Baroque lasagna is how some describe this monument of Gastronomia Marchigiana. It is certainly an exuberant dish, layers of pasta, enriched with butter and sweet wine, ragù maybe enriched with offal and porcini, and folds of béchamel, the name of which is sometimes credited to an Austrian general stationed in Ancona in the late 1700s, other times to a rich truffle sauce.
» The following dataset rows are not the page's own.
(** C9.  Let a batch of slides be routed through the image-based strategy,
    each listed index having a slide whose shape types can be read, and let
    rendering fail for the slide of index [idx].  Then the output for that
    slide is, when its extracted text is non-empty, the raw text wrapped
    with the "(text-only fallback)" marker, and otherwise a placeholder
    saying that image processing failed and naming the slide index.  In
    both cases every slide of the batch, the failed one included, still has
    its entry in the result of the complex strategy and of the table
    strategy. *)
Theorem render_failure_falls_back (env : Env) (prs : list Slide) (slides : list Z)
    (idx : Z) (slide : Slide) :
  Presentation env = Ok prs ->
  Forall (classifiable prs) slides ->
  In idx slides ->
  py_index slide_index_error prs (idx - 1) = Ok slide ->
  render_failed env idx ->
  let slide_text := _extract_text_from_slide slide in
  let output := _convert_slide_to_image_and_process env slide idx (file_name env) in
  (if truthy (strip slide_text)
   then output = text_only_fallback idx slide_text /\
        contains "(text-only fallback)" output = true /\
        contains slide_text output = true
   else output = no_content_placeholder idx /\
        contains ("Slide " ++ str_of_Z idx ++ ": Image processing failed") output = true) /\
  forall other other_slide,
    In other slides ->
    py_index slide_index_error prs (other - 1) = Ok other_slide ->
    dict_get (_process_complex_slides_with_gemini env slides) other
    = Some (slide_header (file_name env) other
            ++ _convert_slide_to_image_and_process env other_slide other (file_name env)) /\
    dict_get (_process_table_slides env slides) other
    = Some (mkTableInfo other
              (_convert_slide_to_image_and_process env other_slide other (file_name env))
              (_extract_text_from_slide other_slide)).
Proof.
  intros Hp Hall Hin Hs Hf. cbv zeta. split.
  - rewrite (convert_on_render_failure _ _ _ _ Hf).
    destruct (truthy (strip (_extract_text_from_slide slide))).
    + split; [reflexivity | apply fallback_has_marker].
    + split; [reflexivity | apply placeholder_names_slide].
  - intros other other_slide Ho Hos. split.
    + now apply (complex_batch_entry env prs).
    + now apply (table_batch_entry env prs).
Qed.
As always with important dishes, opinions about how best to make vincisgrassi are forthright and there are many variations. I have enjoyed making what I understand to be a traditional version by Alessandro Molinari Pradelli in his book of La cucina delle Marche, which includes sweetbread, liver and brain in the ragù. Also a version from a friend which includes lots of fresh porcini and truffles. My favourite, though, is inspired by Ann and Franco Taruschio, and their version made and served at their restaurant The Walnut Tree, a magical coming together of Le Marche and Wales, which feels just right for this book. And it is a glorious meeting of pasta enticed with eggs and sweet wine, mushrooms, prosciutto and béchamel. Like lasagna, vincisgrassi are a project that will take over the kitchen, but the result is divine. Be generous with the final layer of grated Parmesan on top, and irregular with the edges – golden corners are good.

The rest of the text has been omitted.